Tanto es así que buena parte de su reflexión en el texto que comento se orienta menos a deslegitimar la guerra que, aceptada ésta, a poner límites a su barbarie; límites que, contra lo que cabría esperar, no responden propiamente a una conciencia moral pacifista, a un pacifismo humanitario hoy al uso, sino que vienen exigidos y determinados por la necesidad posterior de construir la paz. O sea, todos los límites que Kant propone se orientan a, aceptada la inevitabilidad de la guerra, conseguir que al menos no haga imposible la paz futura. Así nos dirá que, en la guerra entre estados, éstos no deben hacer “uso de hostilidades que imposibiliten la recíproca confianza en la paz futura” [11]. Es decir, no deben recurrir a estrategias de crueldad o indignidad que hagan imposible la confianza mañana necesaria para la paz. Kant aspira –y es un argumento que debe tomarse en serio- a que no se vea en la guerra un simple acto conforme al derecho de gentes, un simple recurso a la fuerza aprovechando la ausencia de derecho internacional efectivo; aspira a que se la interprete antológicamente, como mecanismo de la historia para llevar a los hombres hacia una vida racional. Desde este punto de vista se justifica su consejo de intentar conseguir la victoria sin recurrir a medios que la desvirtúen, nieguen su sentido histórico y la conviertan en simple e intrascendente acto de fuerza. Argumento poderoso, a nuestro entender, que nos permite concluir que la propuesta de paz perpetua incluye una estrategia que, por un lado, como vemos, es una estrategia que no excluye la violencia, sino que la exige; y, por otro, esa exigencia no deriva de la contingencia sino de su ontología política.

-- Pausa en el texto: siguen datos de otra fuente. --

(** [inventoryItem.update({ where: { id }, data: { condition } })] *)
Definition inventoryItem_setCondition (id : string) (c : string) : M unit :=
  fun s =>
    match find (fun i => String.eqb (it_id i) id) (inventoryItems s) with
    | None => (s, Throw recordNotFound)
    | Some _ =>
      ({| inventoryItems :=
            replaceFirst (fun i => String.eqb (it_id i) id)
              (fun i => {| it_id := it_id i; it_name := it_name i;
                           it_reorderPoint := it_reorderPoint i;
                           it_reorderQuantity := it_reorderQuantity i;
                           it_maxQuantity := it_maxQuantity i;
                           it_condition := c |})
              (inventoryItems s);
          levels := levels s;
          transactions := transactions s;
          stockAlerts := stockAlerts s;
          demandForecasts := demandForecasts s;
          nextId := nextId s |}, Ok tt)
    end.

Definition withLevels (ls : list InventoryLevel) (n : nat) (s : Store) : Store := {|
  inventoryItems := inventoryItems s;
  levels := ls;
  transactions := transactions s;
  stockAlerts := stockAlerts s;
  demandForecasts := demandForecasts s;
  nextId := n |}.

Definition withTransactions (ts : list Transaction) (n : nat) (s : Store) : Store := {|
  inventoryItems := inventoryItems s;
  levels := levels s;
  transactions := ts;
  stockAlerts := stockAlerts s;
  demandForecasts := demandForecasts s;
  nextId := n |}.

Definition withAlerts (al : list StockAlert) (n : nat) (s : Store) : Store := {|
  inventoryItems := inventoryItems s;
  levels := levels s;
  transactions := transactions s;
  stockAlerts := al;
  demandForecasts := demandForecasts s;
  nextId := n |}.

Definition withForecasts (fs : list DemandForecast) (s : Store) : Store := {|
  inventoryItems := inventoryItems s;
  levels := levels s;
  transactions := transactions s;
  stockAlerts := stockAlerts s;
  demandForecasts := fs;
  nextId := nextId s |}.

(** [inventoryLevel.findUnique({ where: { id } })] *)
Definition inventoryLevel_findUnique (id : nat) : M (option InventoryLevel) :=
  fun s => (s, Ok (find (fun l => Nat.eqb (lvl_id l) id) (levels s))).

(** [inventoryLevel.findFirst({ where })] *)
Definition inventoryLevel_findFirst (cond : InventoryLevel -> bool)
  : M (option InventoryLevel) :=
  fun s => (s, Ok (find cond (levels s))).

(** [inventoryLevel.create({ data })]: the row gets the next id. *)
Definition inventoryLevel_create (data : nat -> InventoryLevel) : M InventoryLevel :=
  fun s =>
    let row := data (nextId s) in
    (withLevels (levels s ++ [row])%list (S (nextId s)) s, Ok row).

(** [inventoryLevel.update({ where: { id }, data })] *)
Definition inventoryLevel_update (id : nat) (data : InventoryLevel -> InventoryLevel)
  : M InventoryLevel :=
  fun s =>
    match find (fun l => Nat.eqb (lvl_id l) id) (levels s) with
    | None => (s, Throw recordNotFound)
    | Some l =>
      (withLevels (replaceFirst (fun l => Nat.eqb (lvl_id l) id) data (levels s))
                  (nextId s) s,
       Ok (data l))
    end.

(** [transaction.findUnique({ where: { id } })] *)
Definition transaction_findUnique (id : nat) : M (option Transaction) :=
  fun s => (s, Ok (find (fun t => Nat.eqb (tx_id t) id) (transactions s))).

(** [transaction.create({ data })] *)
Definition transaction_create (data : nat -> Transaction) : M Transaction :=
  fun s =>
    let row := data (nextId s) in
    (withTransactions (transactions s ++ [row])%list (S (nextId s)) s, Ok row).

(** [transaction.update({ where: { id }, data })] *)
Definition transaction_update (id : nat) (data : Transaction -> Transaction)
  : M Transaction :=
  fun s =>
    match find (fun t => Nat.eqb (tx_id t) id) (transactions s) with
    | None => (s, Throw recordNotFound)
    | Some t =>
      (withTransactions
         (replaceFirst (fun t => Nat.eqb (tx_id t) id) data (transactions s))
         (nextId s) s,
       Ok (data t))
    end.

(** [stockAlert.findFirst({ where })] *)
Definition stockAlert_findFirst (cond : StockAlert -> bool) : M (option StockAlert) :=
  fun s => (s, Ok (find cond (stockAlerts s))).

(** [stockAlert.create({ data })]; [isResolved] is filled by the caller
    with the column default. *)
Definition stockAlert_create (data : nat -> StockAlert) : M StockAlert :=
  fun s =>
    let row := data (nextId s) in
    (withAlerts (stockAlerts s ++ [row])%list (S (nextId s)) s, Ok row).

End prisma.

(** ** Messages of the errors the claims below speak of *)

Definition insufficient : string := "Insufficient inventory quantity".

Definition alreadyCompleted : string := "Transaction already completed".

Definition mustBeApproved : string :=
  "Transaction must be approved before processing".

(** ** InventoryLevelService (inventory-level.service.ts) *)

(** Reading [level.item.x] when the included relation is missing. *)
Definition nullItem : string := "Cannot read properties of null".

(** The [item] relation loaded by [include: { item: true }]. *)
Definition itemOf (level : InventoryLevel) : M InventoryItem :=
  item <- prisma.inventoryItem_findUnique (lvl_itemId level) ;;
  match item with
  | Some i => ret i
  | None => throw nullItem
  end.

(** [a ?? level.item.f]: the relation is read only when [a] is nullish. *)
Definition nullishItem (a : option Z) (level : InventoryLevel)
    (f : InventoryItem -> option Z) : M (option Z) :=
  match a with
  | Some _ => ret a
  | None => item <- itemOf level ;; ret (f item)
  end.

(** The [where] clause of [getLevelByLocation]. *)
Definition locationWhere (itemId propertyId : string) (unitId roomId : option string)
    (l : InventoryLevel) : bool :=
  String.eqb (lvl_itemId l) itemId &&
  String.eqb (lvl_propertyId l) propertyId &&
  opt_eqb (lvl_unitId l) (orNull unitId) &&
  opt_eqb (lvl_roomId l) (orNull roomId).

Definition getLevelByLocation (itemId propertyId : string)
    (unitId roomId : option string) : M (option InventoryLevel) :=
  prisma.inventoryLevel_findFirst (locationWhere itemId propertyId unitId roomId).

Definition buildLocationPath (propertyId : string) (unitId roomId : option string)
    (locationName : option string) : string :=
  let parts := [propertyId] in
  let parts := if truthy unitId then (parts ++ [orElse unitId ""])%list else parts in
  let parts := if truthy roomId then (parts ++ [orElse roomId ""])%list else parts in
  let parts := if truthy locationName then (parts ++ [orElse locationName ""])%list else parts in
  String.concat "/" parts.

Definition createLevel (data : CreateInventoryLevelDTO) : M InventoryLevel :=
  let locationPath :=
    buildLocationPath (c_propertyId data) (c_unitId data) (c_roomId data)
                      (Some (c_locationName data)) in
  item <- prisma.inventoryItem_findUnique (c_itemId data) ;;
  match item with
  | None => throw "Item not found"
  | Some item =>
    let quantityOnHand :=
      match c_quantityOnHand data with Some q => q | None => 0 end in
    let minQuantity := nullish (c_minQuantity data) (it_reorderPoint item) in
    let maxQuantity := nullish (c_maxQuantity data) (it_maxQuantity item) in
    let reorderPoint := nullish (c_reorderPoint data) (it_reorderPoint item) in
    let alertLevel := calculateAlertLevel quantityOnHand reorderPoint maxQuantity in
    prisma.inventoryLevel_create (fun id => {|
      lvl_id := id;
      lvl_itemId := c_itemId data;
      lvl_propertyId := c_propertyId data;
      lvl_unitId := c_unitId data;
      lvl_roomId := c_roomId data;
      lvl_locationName := c_locationName data;
      lvl_locationPath := locationPath;
      quantityOnHand := quantityOnHand;
      quantityReserved := 0;
      quantityAvailable := quantityOnHand;
      lvl_minQuantity := minQuantity;
      lvl_maxQuantity := maxQuantity;
      lvl_reorderPoint := reorderPoint;
      alertLevel := alertLevel;
      lastCountedDate := None;
      lastCountedBy := None;
      lvl_notes := c_notes data |})
  end.

(** The request with which [adjustInventory] creates a missing level. *)
Definition lazyLevel (itemId propertyId : string) (unitId roomId : option string)
    : CreateInventoryLevelDTO := {|
  c_itemId := itemId;
  c_propertyId := propertyId;
  c_unitId := unitId;
  c_roomId := roomId;
  c_locationName :=
    (propertyId
     ++ (if truthy unitId then "/" ++ orElse unitId "" else "")
     ++ (if truthy roomId then "/" ++ orElse roomId "" else ""))%string;
  c_quantityOnHand := Some 0;
  c_minQuantity := None;
  c_maxQuantity := None;
  c_reorderPoint := None;
  c_notes := None |}.

(** [{ ...data, quantityAvailable, alertLevel }] written over a row. *)
Definition updateData (data : UpdateInventoryLevelDTO)
    (quantityAvailable' : Z) (alertLevel' : StockAlertLevel)
    (l : InventoryLevel) : InventoryLevel := {|
  lvl_id := lvl_id l;
  lvl_itemId := match u_itemId data with Some x => x | None => lvl_itemId l end;
  lvl_propertyId :=
    match u_propertyId data with Some x => x | None => lvl_propertyId l end;
  lvl_unitId := nullish (u_unitId data) (lvl_unitId l);
  lvl_roomId := nullish (u_roomId data) (lvl_roomId l);
  lvl_locationName :=
    match u_locationName data with Some x => x | None => lvl_locationName l end;
  lvl_locationPath := lvl_locationPath l;
  quantityOnHand :=
    match u_quantityOnHand data with Some q => q | None => quantityOnHand l end;
  quantityReserved :=
    match u_quantityReserved data with Some q => q | None => quantityReserved l end;
  quantityAvailable := quantityAvailable';
  lvl_minQuantity := nullish (u_minQuantity data) (lvl_minQuantity l);
  lvl_maxQuantity := nullish (u_maxQuantity data) (lvl_maxQuantity l);
  lvl_reorderPoint := nullish (u_reorderPoint data) (lvl_reorderPoint l);
  alertLevel := alertLevel';
  lastCountedDate := lastCountedDate l;
  lastCountedBy := lastCountedBy l;
  lvl_notes := nullish (u_notes data) (lvl_notes l) |}.

Definition updateLevel (id : nat) (data : UpdateInventoryLevelDTO) : M InventoryLevel :=
  level <- prisma.inventoryLevel_findUnique id ;;
  match level with
  | None => throw "Inventory level not found"
  | Some level =>
    let quantityOnHand :=
      match u_quantityOnHand data with Some q => q | None => quantityOnHand level end in
    let quantityReserved :=
      match u_quantityReserved data with
      | Some q => q
      | None => quantityReserved level
      end in
    let quantityAvailable := quantityOnHand - quantityReserved in
    reorderPoint <-
      nullishItem (nullish (u_reorderPoint data) (lvl_reorderPoint level))
                  level it_reorderPoint ;;
    maxQuantity <-
      nullishItem (nullish (u_maxQuantity data) (lvl_maxQuantity level))
                  level it_maxQuantity ;;
    let alertLevel := calculateAlertLevel quantityOnHand reorderPoint maxQuantity in
    prisma.inventoryLevel_update id (updateData data quantityAvailable alertLevel)
  end.

(** [{ quantityOnHand: q }] *)
Definition setOnHand (q : Z) : UpdateInventoryLevelDTO := {|
  u_itemId := None; u_propertyId := None; u_unitId := None; u_roomId := None;
  u_locationName := None; u_quantityOnHand := Some q; u_quantityReserved := None;
  u_minQuantity := None; u_maxQuantity := None; u_reorderPoint := None;
  u_notes := None |}.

3. Por otro lado, el pacifismo no encaja bien en la propuesta política final, es decir, no ya en la estrategia, sino en la idea misma de paz perpetua como orden político final. Así se revela de forma iluminadora en los “Artículos definitivos de la paz perpetua entre Estados”. En el artículo primero se postula que “la constitución política debe ser en todo los Estados republicana” [12]. Una constitución, como Kant dice, que añade a “la pureza de su origen, que brota de la clara fuente del concepto de derecho”. La idea kantiana de estado-nación republicano, como comunidad de derecho, es la clave de su pensamiento respecto a la paz. No puedo entrar en detalles, pero es bien conocido que para nuestro autor el Estado, institucionalización del Derecho en la vida social, es la condición necesaria y suficiente de la paz interior, la salida definitiva del estado de naturaleza o de guerra de todos contra todos. El Estado es, así, la liberación del miedo a la guerra.

Ahora bien, el mundo repartido en estados no es un espacio donde la paz esté garantizada; entre ellos persisten relaciones del derecho de gentes, cuando no están entre sí en relaciones equivalentes al estado de naturaleza. Bien mirado, la paz perpetua es una estrategia de instauración de un nuevo orden internacional, un nuevo derecho, que ahuyente el fantasma eternamente presente de la guerra. Como es sabido, la estrategia kantiana está basada en la idea de “federación de Estados libres”. Y aquí es donde surgen mis sospechas, por otro lado nada nuevas, pues ya Hegel puso en evidencia estas carencias. ¿Por qué una “federación de Estado libres” [13] y no un “Estado mundial”? Al fin y al cabo Kant ha insistido, con la mayoría de los filósofos modernos, en que el Estado es la forma política de la paz.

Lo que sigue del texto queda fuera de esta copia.